#### TASK OBJECTIVE:
Use the entries below and reproduce exactly the lines from the one containing "intros (ts &" down to the one containing "- cbn [finish", both of them included.

(Data excerpts)
┌────────
(* ===== verification/ServedKeys.v ===== *)
(** Key sets that are served: a server that publishes JWKs as a JWKS document, and a
    store of [JwksTrustStore] that has not fetched it yet.  What the store answers is
    what the server publishes. *)

From S2P Require Import Prelude Errors Base64 Json JsonFacts JsonCodec Types Crypto Jwk JwkFacts Jws JwsFacts Helpers HelpersFacts Keys KeysFacts KeyStore KeyStoreFacts JwksTrustStore JwksTrustStoreFacts JwtSigner JwtFacts.

Section served.
Context `{X509, Digests, Rsa, Ecdsa, Signers}.

(** ** The document *)
Fixpoint marshal_all (js : list Jwk) : result (list bytes) :=
  match js with
  | [] => Ok []
  | j :: js => doc ← Jwk_MarshalJSON j; docs ← marshal_all js; Ok (doc :: docs)
  end.

(** The object with the one member [keys], the list of the documents. *)
Definition jwks_doc (docs : list bytes) : bytes :=
  "{"%byte :: (quoted (quote (s2b "keys")) ++ ":"%byte :: "["%byte :: join_with [","%byte] docs ++ ["]"%byte]) ++ ["}"%byte].
Definition publish (js : list Jwk) : result bytes := jwks_doc <$> marshal_all js.

Lemma jwks_doc_tree ts : jwks_doc (map json_print ts) = json_print (JObj (member "keys" (JArr ts))).
Proof. reflexivity. Qed.

Lemma join_elem_length {A} (c : A) x ls : x ∈ ls → length x <= length (join_with [c] ls).
Proof.
  induction ls as [|l ls IH]; [by intros ?%elem_of_nil|]. intros [->|Hx]%elem_of_cons.
  - destruct ls; [done|]. rewrite join_with_cons, length_app. lia.
  - destruct ls as [|l' ls]; [by apply elem_of_nil in Hx|]. rewrite join_with_cons, !length_app. specialize (IH Hx). lia.
Qed.

Lemma jwks_doc_elem docs x : x ∈ docs → (len x <= len (jwks_doc docs))%N.
Proof.
  intros Hx%(join_elem_length ","%byte). unfold jwks_doc, len. cbn [length]. rewrite !length_app. cbn [length]. rewrite length_app. lia.
Qed.

(** What stands for a JWK in the document is read as the JWK. *)
Definition published (j : Jwk) (t : json) : Prop :=
  json_wf t = true ∧ (json_depth t <= 2)%N ∧ ((len (json_print t) <= MaxJwksSize)%N → UnmarshalJwk (json_print t) = Ok j).

Lemma marshal_all_trees js : Forall Jwk_ok js → ∃ ts, marshal_all js = Ok (map json_print ts) ∧ Forall2 published js ts.
Proof.
  induction 1 as [|j js Hj _ (ts & Hts & Hf)]; [by exists []|]. destruct (MarshalJSON_doc j Hj) as (ms & Hms & Hm & Hr).
  exists (JObj ms :: ts). cbn [marshal_all]. rewrite Hm, Hts. split; [done|]. constructor; [|done].
  split_and!; [by eapply members_ok_wf|exact (members_ok_depth 1 ms Hms)|done].
Qed.

Lemma Jwks_append_published js ts js0 : Forall2 published js ts → Forall (λ t, (len (json_print t) <= MaxJwksSize)%N) ts →
  Jwks_append (map Some ts) js0 = Ok (js0 ++ js).
Proof.
  intros Hf. revert js0. induction Hf as [|j t js ts (_ & _ & Hr) _ IH]; intros js0 Hl; [by rewrite app_nil_r|].
  apply list.Forall_cons in Hl as [Ht Hl]. cbn [map Jwks_append raw_bytes]. rewrite Hr by done. cbn [mbind res_bind].
  rewrite IH by done. by rewrite <- app_assoc.
Qed.

Lemma published_tree js ts : Forall2 published js ts → let m := member "keys" (JArr ts) in members_ok 3 m.
Proof.
  intros Hf m. constructor; [|done]. cbn [fst snd]. split_and!; [by vm_compute|..].
  - cbn [json_wf]. apply forallb_forall. intros t Ht%list_elem_of_In. by apply list_elem_of_lookup in Ht as (i & (j & _ & (? & _))%(Forall2_lookup_r _ _ _ _ _ Hf)).
  - cbn [json_depth]. enough (fold_right N.max 0%N (map json_depth ts) <= 2)%N by lia.
    clear m. induction Hf as [|j t js ts (_ & Hd & _) _ IH]; cbn [map fold_right]; lia.
Qed.

(** Well-formed JWKs are published as a document that reads as those JWKs. *)
Lemma publish_reads js : Forall Jwk_ok js →
  ∃ t, publish js = Ok (json_print t) ∧ json_wf t = true ∧ (json_depth t <= maxNestingDepth)%N ∧
    ((len (json_print t) <= MaxJwksSize)%N → Jwks_UnmarshalJSON (json_print t) [] = Ok js).
Proof.
  intros (ts & Hts & Hf)%marshal_all_trees. pose proof (published_tree _ _ Hf) as Hm. cbn zeta in Hm.
  exists (JObj (member "keys" (JArr ts))). unfold publish. rewrite Hts. cbn [fmap res_fmap]. rewrite jwks_doc_tree.
  split_and!; [done|by eapply members_ok_wf|etrans; [exact (members_ok_depth _ _ Hm)|by vm_compute]|]. intros Hl.
  unfold Jwks_UnmarshalJSON. destruct (N.ltb_spec MaxJwksSize (len (json_print (JObj (member "keys" (JArr ts)))))); [lia|].
  rewrite (unmarshal_obj _ 3) by (done || by vm_compute).
  cbn [dec_struct]. rewrite (dec_member _ "keys" _ _ (map Some ts) (field_at "keys" (λ s, s) (λ v _, v) (dec_vec dec_raw None)).2).
  - cbn [finish done_with mbind res_bind]. apply (Jwks_append_published js ts []); [done|]. apply list.Forall_forall. intros t Ht.
    pose proof (jwks_doc_elem (map json_print ts) (json_print t) (list_elem_of_fmap_2 json_print _ _ Ht)) as He. rewrite jwks_doc_tree in He. lia.
  - find_name.
  - cbn [field_at snd]. rewrite <- (map_id ts) at 1. by rewrite (dec_vec_map dec_raw None (λ t, t) Some) by by apply list.Forall_forall.
Qed.

(** ** Loading it *)
(** What a verification key can be made of. *)
Definition verifies (j : Jwk) : Prop := (Jwk_Ops j = [] ∨ KeyOpsVerify ∈ Jwk_Ops j) ∧ ∃ l vk, verifies_with j l vk.

Lemma load_jwks_verifies js : Forall verifies js → ∀ h, ∃ ks h', load_jwks h js = (Ok ks, h') ∧ Forall2 (made_of h') js ks.
Proof.
  intros Hv h. enough (∃ ks h', load_jwks h js = (Ok ks, h')) as (ks & h' & Hl).
  { exists ks, h'. split; [done|]. by apply (load_jwks_spec _ _ _ _ Hl). }
  revert h. induction Hv as [|j js (Hops & l & vk & Hw) _ IH]; intros h; [by exists [], h|]. cbn [load_jwks alloc].
  destruct (verifies_with_moved _ _ (new_ref h) _ Hw) as (vk' & Hw' & _).
  pose proof (proj2 (NewVerificationKey_spec _ _ _ vk' (lookup_insert_eq h (new_ref h) j)) (conj Hops Hw')) as Hn. unfold alloc.
  destruct (NewVerificationKey _ _) as [r h1]. cbn in Hn. subst r. destruct (IH h1) as (ks & h2 & ->). by eexists _, _.
Qed.

(** The first key with an identifier is found under it. *)
Lemma find_key_first h js1 j js2 ks : Forall2 (made_of h) (js1 ++ j :: js2) ks → Forall (λ j', Jwk_Kid j' ≠ Jwk_Kid j) js1 →
  ∃ vk, find_key h ks (Jwk_Kid j) = Ok (Some vk) ∧ made_of h j vk.
Proof.
  revert ks. induction js1 as [|j1 js1 IH]; intros ks Hf Hn; inversion Hf as [|? vk ? ks' Hm Hf' E1 E2]; subst.
  - exists vk. cbn. pose proof Hm as (_ & _ & _ & ->). cbn. by rewrite bool_decide_true.
  - apply list.Forall_cons in Hn as [Hj1 Hn]. cbn. destruct Hm as (_ & _ & _ & ->). cbn. rewrite bool_decide_false by done. by apply IH.
Qed.

(** A store that has not fetched anything finds, with one fetch, the keys that are
    published, if it believes what it fetched until its last reading of the clock. *)
Lemma cold_Get (h : heap) s (now : nat → time) js1 j js2 body issuer :
  jwks_keys s = [] → lastAttempt s = 0%Z → fst (knownIssuer s issuer) = true →
  Forall Jwk_ok (js1 ++ j :: js2) → Forall verifies (js1 ++ j :: js2) → Forall (λ j', Jwk_Kid j' ≠ Jwk_Kid j) js1 →
  publish (js1 ++ j :: js2) = Ok body → (len body <= maxJwksBytes)%N →
  now 3 ≠ 0%Z → (refreshInterval s = 0 ∨ (0 <= refreshInterval s ∧ now 4%nat - now 3%nat <= refreshInterval s))%Z →
  ∃ vk s' h', JwksTrustStore_Get h s now (Response StatusOK body) issuer (Jwk_Kid j) = (Ok (Some vk), s', h') ∧ made_of h' j vk.
Proof.
  intros Hk Ha Hi Hok Hv Hf Hp Hl Hz Hr. destruct (publish_reads _ Hok) as (t & Hp' & Hwf & Hd & Hread). rewrite Hp in Hp'. injection Hp' as ->.
  destruct (load_jwks_verifies _ Hv h) as (ks & h' & Hload & Hm). destruct (find_key_first _ _ _ _ _ Hm Hf) as (vk & Hfind & Hvk).
  unfold JwksTrustStore_Get. destruct (knownIssuer s issuer) as [b s0] eqn:Ek. cbn in Hi. subst b. cbn [negb].
  assert (jwks_keys s0 = [] ∧ lastAttempt s0 = 0%Z ∧ refreshInterval s0 = refreshInterval s) as (Hk0 & Ha0 & Hr0).
  { unfold knownIssuer in Ek. injection Ek as _ <-. by destruct (_ =? 0)%N. }
  assert (∀ i, lookup_kid h s0 (now i) (Jwk_Kid j) = NeedFetch) as Hlk.
  { intros i. unfold lookup_kid, coolingDown_at. by rewrite Hk0, Ha0. }
  rewrite !Hlk. unfold refresh, fetch_keys. cbn [negb Z.eqb StatusOK Pos.eqb]. rewrite takeN_all, json_parse_first_print by done.
  rewrite Hread, Hload by done. unfold lookup_kid at 1. cbn [jwks_keys set_keys]. rewrite Hfind.
  assert (fresh_at (set_keys ks (now 3) (set_lastAttempt (now 2) s0)) (now 4) = true) as ->.
  { unfold fresh_at, Time_IsZero, Time_Sub. cbn [fetchedAt refreshInterval set_keys set_lastAttempt]. rewrite Hr0.
    unfold MaxInt64, MinInt64 in *. lia. }
  by eexists _, _, _.
Qed.
(** ** From the issuer's key to a verifier that only knows where the issuer publishes *)
(** A token signed with a loaded signing key is accepted by a verifier whose store has
    fetched nothing yet, if the server answers with a set of well-formed JWKs that
    verify, the public JWK of the key being the first under its identifier: one fetch
    is made, and the answer is the key's identifier and the claims as they were issued. *)
Theorem served_token_accepted `{!EcdsaLaws} {V} (json_Marshal : V → result json)
    h l jwk required sk vk0 h0 pub rand iat uuid issuer claims untyped encoded token
    (hv : heap) s (clock : nat → time) js1 js2 body now audience :
  h !! l = Some jwk → NewSigningKey h l required = Ok sk → (∀ key, loads_private jwk (SignerECDSA key) → ec_pair key) →
  SigningKey_Verifier h sk = (Ok vk0, h0) → PublicFromPrivate jwk = Ok pub →
  JwtSignerImpl_Sign json_Marshal h rand iat uuid (NewJwtSigner issuer sk) (Some claims) untyped = Ok token →
  encode_untyped json_Marshal (map_to_list untyped) = Ok encoded → claims_ok (issued_claims issuer iat uuid claims encoded) →
  Jwk_Kid jwk ≠ "" → utf8 (Jwk_Kid jwk) = true → (slen token <= MaxCompactSize)%N →
  (NotBefore claims <= now < Expiration claims)%Z → (∃ a, a ∈ audience ∧ a ∈ default [] (Aud claims)) →
  publish (js1 ++ pub :: js2) = Ok body → (len body <= maxJwksBytes)%N →
  Forall Jwk_ok (js1 ++ pub :: js2) → Forall verifies (js1 ++ js2) → Forall (λ j, Jwk_Kid j ≠ Jwk_Kid pub) js1 →
  jwks_keys s = [] → lastAttempt s = 0%Z → fst (knownIssuer s issuer) = true → clock 3 ≠ 0%Z →
  (refreshInterval s = 0 ∨ (0 <= refreshInterval s ∧ clock 4%nat - clock 3%nat <= refreshInterval s))%Z →
  ∃ s' h', JwtVerifierImpl_Verify hv {| env_store := s; env_now := clock; env_outcome := Response StatusOK body |} now token audience =
    (Ok (Jwk_Kid jwk, issued_claims issuer iat uuid claims encoded), s', h').
Proof.
  intros Hl Hsk Hpair Hv Hpub Hs Hu Hc Hk0 Hk8 Hsz Ht Ha Hp Hb Hok Hvs Hf Hks Hla Hi Hz Hr.
  destruct (public_half _ _ _ _ _ _ _ _ Hl Hsk Hpair Hv Hpub) as (Hkid & Hpk & Ha8 & Hallow & Hw & Hkp).
  assert (Forall verifies (js1 ++ pub :: js2)) as Hall by (apply Forall_app in Hvs as [? ?]; apply Forall_app; split; [done|by constructor]).
  destruct (cold_Get hv s clock js1 pub js2 body issuer Hks Hla Hi Hok Hall Hf Hp Hb Hz Hr) as (vk & s' & h' & Hget & lp & _ & Hvk & Hvkid).
  rewrite Hpk in Hget, Hvkid. eexists _, h'. eapply (issued_accepted json_Marshal h rand iat uuid (NewJwtSigner issuer sk)); try done.
  - unfold TrustStore_Get, JwksTrustStore_TrustStore. cbn [env_store env_now env_outcome Signer_issuer NewJwtSigner]. by rewrite Hget.
  - by eapply Hkp.
Qed.
End served.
└────────
#### RESPONSE:
  intros (ts & Hts & Hf)%marshal_all_trees. pose proof (published_tree _ _ Hf) as Hm. cbn zeta in Hm.
  exists (JObj (member "keys" (JArr ts))). unfold publish. rewrite Hts. cbn [fmap res_fmap]. rewrite jwks_doc_tree.
  split_and!; [done|by eapply members_ok_wf|etrans; [exact (members_ok_depth _ _ Hm)|by vm_compute]|]. intros Hl.
  unfold Jwks_UnmarshalJSON. destruct (N.ltb_spec MaxJwksSize (len (json_print (JObj (member "keys" (JArr ts)))))); [lia|].
  rewrite (unmarshal_obj _ 3) by (done || by vm_compute).
  cbn [dec_struct]. rewrite (dec_member _ "keys" _ _ (map Some ts) (field_at "keys" (λ s, s) (λ v _, v) (dec_vec dec_raw None)).2).
  - cbn [finish done_with mbind res_bind]. apply (Jwks_append_published js ts []); [done|]. apply list.Forall_forall. intros t Ht.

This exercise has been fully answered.